Version française
Home     About     Download     Resources     Contact us    
Browse thread
[Caml-list] Ocaml interface to ctype.h functions
[ Home ] [ Index: by date | by threads ]
[ Search: ]

[ Message by date: previous | next ] [ Message in thread: previous | next ] [ Thread: previous | next ]
Date: -- (:)
From: Xavier Leroy <Xavier.Leroy@i...>
Subject: Re: [Caml-list] Ocaml interface to ctype.h functions
> I've been working on some projects recently where it would be nice to have
> access to the ctype.h character classification functions (isalpha(),
> isspace(), etc.) in Ocaml, and couldn't find anything like them in a search
> through the standard library. It's easy to whip up a library for this, but
> before doing so, I thought I'd ask if there's any plans to put them in the
> Character module or some other place it makes sense to have them.

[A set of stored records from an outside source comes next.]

(** * MIDIVibes: the envelope trigger and pedal logic of MIDIVibes.ino

    A shallow embedding of the sketch's [do_channel], [midi_send],
    [checkFootSwitchOnD2] and [loop], followed by the properties of the
    per-pad state machine and of the poll cycle.

    Conventions of the embedding.
    - The bit-fields of [pad_t] are carried as [Z] (and [bool] for the
      one-bit flag); a store of an [int] into the ten-bit field
      [curAmplitude] truncates, and is written out with [wrap10].  A copy
      between two fields of the same width does not truncate.
    - The serial port is the list of three-byte messages written so far;
      every function that writes returns the messages it wrote.
    - [pad_t&] parameters become a pad taken from and stored back into the
      table by the caller ([with_pad]).
    - [analogRead] and [digitalRead] are inputs of a cycle; the global
      [curPedalState] read by [do_channel] is an argument of it. *)

From Stdlib Require Import ZArith Bool Lia.
From stdpp Require Import base list.

Module MIDIVibes.

(** ** Constants *)

Definition ARDUINO_NUMBER : nat := 0.

Definition velocitySensitive : bool := false.

(** The two file-scope constants share their names with fields of
    [pad_t]; they live in a name space of their own. *)
Module Cfg.
Definition minAmplitude : Z := 30.
Definition curAmplitude : Z := minAmplitude.
End Cfg.

Definition MIDI_CHANNEL : Z := 0.

(** ** Data *)

Record pad_t := mk_pad {
  active : bool;        (*  1 bit  *)
  note : Z;             (*  7 bits *)
  minAmplitude : Z;     (* 10 bits *)
  unused1 : Z;          (*  7 bits *)
  curAmplitude : Z;     (* 10 bits *)
  unused2 : Z           (* 10 bits *)
}.

Definition set_active (b : bool) (pad : pad_t) : pad_t :=
  mk_pad b (note pad) (minAmplitude pad) (unused1 pad) (curAmplitude pad) (unused2 pad).

Definition set_curAmplitude (v : Z) (pad : pad_t) : pad_t :=
  mk_pad (active pad) (note pad) (minAmplitude pad) (unused1 pad) v (unused2 pad).

(** Truncation of a value stored into a ten-bit unsigned field, and
    conversion of an [int] argument to a [uint8_t] parameter. *)
Definition wrap10 (v : Z) : Z := (v mod 1024)%Z.
Definition to_uint8 (v : Z) : Z := (v mod 256)%Z.

(** Braced initialiser of the table: five values, [unused2] is
    zero-initialised. *)
Definition pad_init (a : bool) (n m u c : Z) : pad_t := mk_pad a n m u c 0.

Definition table := list (list pad_t).

Definition row_init (n0 n1 n2 : Z) : list pad_t :=
  [ pad_init false n0 Cfg.minAmplitude 0 Cfg.curAmplitude;
    pad_init false n1 Cfg.minAmplitude 0 Cfg.curAmplitude;
    pad_init false n2 Cfg.minAmplitude 0 Cfg.curAmplitude ].

Definition pads_init : table :=
  [ row_init 53 54 0;    (* PAD   0, 16, 32 *)
    row_init 55 56 0;    (* PAD   1, 17, 33 *)
    row_init 57 58 0;    (* PAD   2, 18, 34 *)
    row_init 59 61 0;    (* PAD   3, 19, 35 *)
    row_init 60 63 0;    (* PAD   4, 20, 36 *)
    row_init 62 66 0;    (* PAD   5, 21, 37 *)
    row_init 64 68 0;    (* PAD   6, 22, 38 *)
    row_init 65 70 0;    (* PAD   7, 23, 39 *)
    row_init 67 73 0;    (* PAD   8, 24, 40 *)
    row_init 69 75 0;    (* PAD   9, 25, 41 *)
    row_init 71 78 0;    (* PAD  10, 26, 42 *)
    row_init 72 80 0;    (* PAD  11, 27, 43 *)
    row_init 74 82 0;    (* PAD  12, 28, 44 *)
    row_init 76 85 0;    (* PAD  13, 29, 45 *)
    row_init 77 87 0;    (* PAD  14, 30, 46 *)
    row_init 79  0 0 ].  (* PAD  15, 31, 47 *)

(** The sixteen analog inputs of the board. *)
Inductive analog_pin :=
  | A0 | A1 | A2 | A3 | A4 | A5 | A6 | A7
  | A8 | A9 | A10 | A11 | A12 | A13 | A14 | A15.
(** The events a job-control call of [self] may add to the trace: posts
    with its parameters and headers to one of its four endpoints, progress
    lines, the polling timer and the download thread. *)
Definition job_event (self : ProjectDataManager.manager) (ev : event) : Prop :=
  match ev with
  | Post u j h =>
      j = ProjectDataManager._get_data_export_params self /\
      h = ProjectDataManager.headers self /\
      exists c, u = ProjectDataManager.endpoint c self
  | Print _ _ => True
  | TimerStart seconds target =>
      seconds = 1%Q /\ target = check_progress_target
  | ThreadStart target => exists file_key, target = download_file_target file_key
  | _ => False
  end.

(** [w'] comes from [w] by at most [n] posts and by events a job-control
    call of [self] may add, with the data path and the ready flag kept. *)
Definition grows (self : ProjectDataManager.manager) (n : nat) (w w' : world)
    : Prop :=
  (posts w <= posts w' <= posts w + n)%nat /\
  data_path w' = data_path w /\
  ready w' = ready w /\
  exists evs, out w' = (out w ++ evs)%list /\ Forall (job_event self) evs.

(** ** Sample inputs *)
Module Samples.

Definition conn_err : exception := Exc Requests_ConnectionError EmptyString.

Definition decimal (s : string) : option Z :=
  option_map Z.of_int (NilZero.int_of_string s).

(** An environment whose session gives the listed replies in turn and
    refuses the connection afterwards; only "/dest" exists. *)
Definition sample_env (replies : list (result response))
    (download : result stream) : env :=
  {| int_of_str := decimal;
     humanize := fun _ => Ok "a minute";
     path_exists := fun p => String.eqb p "/dest";
     quote := fun s => s;
     session_post := fun n _ => nth n replies (Raise conn_err);
     requests_get := fun _ => download;
     open_wb := fun _ => None;
     extractall := fun _ _ => None |}.

Definition replied (status : Z) (body : pyval) : result response :=
  Ok (Response status (Ok body)).

Definition the_client : Client.client :=
  {| Client.domain := "public.md.ai"; Client.access_token := PyStr "token" |}.

Definition manager_of (t : ProjectDataManager.export_type)
    : ProjectDataManager.manager :=
  {| ProjectDataManager.type := t;
     ProjectDataManager.domain := "public.md.ai";
     ProjectDataManager.project_id := "abc123";
     ProjectDataManager.path := "/dest";
     ProjectDataManager.headers := PyDict [("x-access-token", PyStr "token")] |}.

Definition running (progress time_remaining : pyval) : pyval :=
  PyDict [("status", PyStr "running"); ("progress", progress);
          ("timeRemaining", time_remaining)].

(** Three transient failures (a 503 reply, a refused connection, a
    urllib3 protocol error), then an answer. *)
Definition flaky : list (result response) :=
  [replied 503 PyNone;
   Raise conn_err;
   Raise (Exc Urllib3_ProtocolError EmptyString);
   replied 200 (PyDict [("data", PyInt 1)])].

(** The session answers as in [flaky]. *)
Definition flaky_env : env := sample_env flaky (Raise conn_err).


(** The progress check is answered "running" with the given values. *)
Definition answers_running (progress time_remaining : Z) : env :=
  sample_env [replied 200 (running (PyInt progress) (PyInt time_remaining))]
    (Raise conn_err).

(** The done acknowledgment is answered by an object without fileKey. *)
Definition answers_no_key : env :=
  sample_env [replied 200 (PyDict [])] (Raise conn_err).

(** A download of [size] zero bytes in one block, with the given
    content-length header. *)
Definition serves (header : option string) (size : nat) : env :=
  sample_env []
    (Ok {| content_length := header;
           iter_content := [repeat Byte.x00 size];
           stream_error := None |}).

(** Every post is answered with status 503. *)
Definition unavailable : env :=
  sample_env (repeat (replied 503 PyNone) 10) (Raise conn_err).

(** The first post is answered with status [status] and body [body]. *)
Definition answers (status : Z) (body : pyval) : env :=
  sample_env [replied status body] (Raise conn_err).

(** A session whose GET is answered with the given status. *)
Definition get_answers (status : Z) (url : string) : result response :=
  replied status PyNone.

(** Creation is accepted, the first check reports done, and the done
    acknowledgment names the file. *)
Definition completes (file_key : pyval) : env :=
  sample_env
    [replied 202 PyNone;
     replied 200 (PyDict [("status", PyStr "done"); ("progress", PyInt 100);
                          ("timeRemaining", PyInt 0)]);
     replied 200 (PyDict [("fileKey", file_key)])]
    (Raise conn_err).

(** Creation is answered with [status]; later posts are answered 200. *)
Definition creation_answered (status : Z) : env :=
  sample_env [replied status PyNone; replied 200 PyNone] (Raise conn_err).

(** The body of the first reply cannot be decoded. *)
Definition undecodable : env :=
  sample_env [Ok (Response 200 (Raise (Exc JSONDecodeError_ EmptyString)))]
    (Raise conn_err).




(** Every post is refused. *)
Definition offline : env := sample_env [] (Raise conn_err).

End Samples.

(** * Properties *)

(** ** The retry policy *)
Module RetryFacts.
Import Client.

Lemma wait_eq (k : Z) : 0 <= k -> wait k = Z.min (100 * 2 ^ k) 1000.
Proof.
  intros Hk. unfold wait, Retrying.exponential_sleep, multiplier, max_wait.
  assert (0 < 2 ^ k) by (apply Z.pow_pos_nonneg; lia).
  cbv zeta.
  destruct (1000 <? 100 * 2 ^ k) eqn:Hmax;
    [apply Z.ltb_lt in Hmax | apply Z.ltb_ge in Hmax].
  - change (1000 <? 0) with false. cbv iota. lia.
  - destruct (100 * 2 ^ k <? 0) eqn:Hneg;
      [apply Z.ltb_lt in Hneg | apply Z.ltb_ge in Hneg]; lia.
Qed.

Lemma whitelist (e : exception) :
  retry_on_http_error e = true <->
  isinstance e Requests_HTTPError = true \/
  isinstance e Requests_ConnectionError = true \/
  isinstance e Urllib3_HTTPError = true.
Proof.
  unfold retry_on_http_error, valid_exceptions. cbn [existsb].
  rewrite orb_false_r, !orb_true_iff. tauto.
Qed.
(** C1. When a request has passed validation and sender resolution and the
    transport throws at some recipient after accepting every message before
    it, the route answers with status 500 and a message naming that
    recipient's address, carrying no summary; the transport has been called
    for the recipients up to and including that one, in order, and for none
    after it. *)
Theorem C1_abort_on_first_failure (isEmail : str -> bool) {T : Type}
    (sendMail : T -> MailOptions -> T * SendOutcome)
    (env : Env) (data : Payload) (fromHeader : str)
    (pre post : list (PreparedAgent * Recipient))
    (agent : PreparedAgent) (recipient : Recipient) (t t1 t2 : T) :
  safeParse isEmail data = [] ->
  resolveFromHeader env (default (mkFrom None None) (from data))
    = Some fromHeader ->
  pairs (agents data) = pre ++ (agent, recipient) :: post ->
  allSent sendMail (mails fromHeader pre) t = Some t1 ->
  sendMail t1 (mailFor fromHeader agent recipient) = (t2, Threw) ->
  POST isEmail sendMail env (Some data) t
  = ( {| status := 500; ok := false;
         message := lit "Failed to dispatch email to " ++ to recipient
                    ++ lit ". Check server logs for details.";
         issues := None |},
      (mails fromHeader pre ++ [mailFor fromHeader agent recipient], t2) ).
Proof.
  intros Hparse Hfrom Hpairs Hpre Hfail.
  rewrite (POST_dispatch _ _ _ _ _ _ Hparse Hfrom), Hpairs.
  by rewrite (flatSend_fail _ _ _ _ _ _ _ _ _ _ Hpre Hfail).
Qed.

Lemma C1_abort_on_first_failure_witness :
  let rcpt addr := mkRecipient (lit addr) (lit "Hello") (lit "Hi") None None in
  let A := mkPrepared (lit "a") (lit "A")
             [rcpt "a1@example.com"; rcpt "a2@example.com"] in
  let B := mkPrepared (lit "b") (lit "B")
             [rcpt "b1@example.com"; rcpt "b2@example.com"] in
  POST sampleIsEmail (failsOn (lit "a2@example.com"))
       (mkEnv None (Some (lit "sender@example.com")) None None None None)
       (Some (mkPayload [A; B] None)) 0
  = ( dispatchFailed (lit "a2@example.com"),
      ( [ mailFor (lit "sender@example.com") A (rcpt "a1@example.com");
          mailFor (lit "sender@example.com") A (rcpt "a2@example.com") ],
        2 ) ).
Proof.
  intros rcpt A B.
  apply (C1_abort_on_first_failure sampleIsEmail
           (failsOn (lit "a2@example.com"))
           (mkEnv None (Some (lit "sender@example.com")) None None None None)
           (mkPayload [A; B] None) (lit "sender@example.com")
           [(A, rcpt "a1@example.com")]
           [(B, rcpt "b1@example.com"); (B, rcpt "b2@example.com")]
           A (rcpt "a2@example.com") 0 1 2).
  - vm_compute. reflexivity.
  - vm_compute. reflexivity.
  - reflexivity.
  - vm_compute. reflexivity.
  - vm_compute. reflexivity.
Defined.

(** C2. The distinct count is the size of the union of the addresses that
    [handleSend] resolves for the agents (and 0 when it resolves nothing);
    when the request it posts passes validation and sender resolution and
    the transport accepts every message, the route sends one message per
    agent-recipient pair, in order, and reports that number. *)
Theorem C2_distinct_count_vs_sends (isEmail : str -> bool) {T : Type}
    (sendMail : T -> MailOptions -> T * SendOutcome)
    (uploadResult : option UploadResult)
    (emailColumn nameColumn fromEmail fromName : str)
    (definitions : list AgentDefinition) (env : Env) :
  totalRecipients uploadResult emailColumn definitions
  = match handleSend uploadResult emailColumn nameColumn fromEmail fromName
                     definitions with
    | Post payload => size (distinctEmails (agents payload))
    | _ => 0
    end
  /\ (forall payload fromHeader (t t' : T),
      handleSend uploadResult emailColumn nameColumn fromEmail fromName
                 definitions = Post payload ->
      safeParse isEmail payload = [] ->
      resolveFromHeader env (default (mkFrom None None) (from payload))
        = Some fromHeader ->
      allSent sendMail (mails fromHeader (pairs (agents payload))) t = Some t' ->
      POST isEmail sendMail env (Some payload) t
      = (dispatched (dryRun env) (length (pairs (agents payload)))
                    (length (agents payload)),
         (mails fromHeader (pairs (agents payload)), t'))
      /\ length (mails fromHeader (pairs (agents payload)))
         = sum_list (map (fun pa => length (recipients pa)) (agents payload)))
  /\ forall upload row agent1 agent2,
      uploadResult = Some upload -> rows upload = [row] ->
      definitions = [agent1; agent2] -> emailColumn <> [] ->
      applyFilter row (filter agent1) = true ->
      applyFilter row (filter agent2) = true ->
      JS.trim (default [] (row_get row emailColumn)) <> [] ->
      totalRecipients uploadResult emailColumn definitions = 1
      /\ exists payload,
          handleSend uploadResult emailColumn nameColumn fromEmail fromName
                     definitions = Post payload
          /\ length (pairs (agents payload)) = 2.
Proof.
  split; [|split]; cycle 2.
  { intros upload row agent1 agent2 -> Hrows -> Hcol Hf1 Hf2 Hemail.
    assert (JS.truthy (normalizeValue (row_get row emailColumn)) = true) as Ht.
    { apply truthy_nonempty. unfold normalizeValue.
      by destruct (row_get row emailColumn). }
    unfold totalRecipients, handleSend, preparedAgents, resolveRecipients.
    destruct emailColumn as [|c ec]; [done|]. cbn [JS.truthy negb].
    rewrite Hrows. cbn [foldl List.filter map]. unfold addRowEmail.
    rewrite Hf1, Hf2. cbn [negb omap list_omap]. unfold prepareRecipient.
    rewrite Ht. cbn. split.
    - set (e := normalizeValue (row_get row (c :: ec))).
      replace ({[e]} ∪ ({[e]} ∪ ∅) : gset str) with ({[e]} : gset str)
        by set_solver.
      apply size_singleton.
    - eexists. split; reflexivity. }
  - unfold totalRecipients, handleSend. destruct uploadResult as [upload|]; [|done].
    destruct emailColumn as [|c ec]; [done|]. cbn [JS.truthy negb].
    rewrite (foldl_agents _ nameColumn), union_empty_l_L.
    destruct (preparedAgents _ _ _ _); done.
  - intros payload fromHeader t t' _ Hparse Hfrom Hsent. split.
    + rewrite (POST_dispatch _ _ _ _ _ _ Hparse Hfrom).
      rewrite (flatSend_ok _ _ _ _ _ _ Hsent), total_is_pair_count. done.
    + unfold mails. rewrite length_map. clear.
      induction (agents payload) as [|pa ps IH]; simpl; [done|].
      by rewrite length_app, length_map, IH.
Qed.
(** The loop of [batch_prime_factorize_avx2] computes the same. *)
Lemma batch_prime_factorize_avx2_spec (xs : list Z) :
  forall (st st' : state) (outs : list (list Z)),
    factorized_in_order st xs outs st' ->
    batch_prime_factorize_avx2 xs st = Ok (outs, st').
Proof.
  induction xs as [|x xs IH]; intros st st' outs Hord;
    inversion Hord; subst; [reflexivity|].
  cbn [batch_prime_factorize_avx2].
  match goal with H : prime_factorize_optimized _ _ = _ |- _ => rewrite H end.
  rewrite bind_ok. cbv beta iota. erewrite IH by eassumption. reflexivity.
Qed.

Lemma precompute_loop_spec (dims : list Z) :
  forall st : state,
    cache_inv st ->
    Forall is_u32 dims ->
    exists st' : state, precompute_loop dims st = Ok st' /\ cache_inv st'.
Proof.
  induction dims as [|d dims IH]; intros st Hinv Hdims.
  - now exists st.
  - inversion Hdims as [|? ? Hd Hdims']; subst.
    cbn [precompute_loop].
    destruct (Z.ltb_spec (cache_size st) MAX_CACHE_SIZE); [|now exists st].
    destruct (prime_factorize_optimized_spec d st Hinv Hd)
      as (fs & st1 & Heq & Hinv1 & _).
    rewrite Heq, bind_ok. cbv beta iota. now apply IH.
Qed.

Lemma common_dims_u32 : Forall is_u32 common_dims.
Proof. unfold common_dims, is_u32, U32_MOD. repeat constructor; lia. Qed.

It would make sense to have classification functions in the Char
module.  The main issue is: what is a letter?, or: how to deal with
character sets.

If only one, fixed character set is supported (e.g. US-ASCII or
Latin-1), it's truly easy, but will not satisfy everyone.  OCaml has
already been criticized for supporting ISO Latin-1 accented letters in
identifiers!  (Look at the caml-list archives if you don't believe me.)

Building on the C functions isalpha(), etc, is a bit of a cop-out,
because then we're dependent on what these functions actually do on a
variety of Unix, Windows and Macintosh systems.  In particular, we
become dependent on the ISO C internationalization framework ("locales"),
which I think is a mess because it relies too much on a global state
(the current locale).

To give an example of the kind of problems I fear, just doing
setlocale(LC_ALL, "fr_FR") in an OCaml program causes
float_of_string "3.14" to return 0.0.  Guess why?  float_of_string
relies on the C function atof(), which is internationalized, and
doesn't recognize "." as a decimal point -- French uses a "," instead...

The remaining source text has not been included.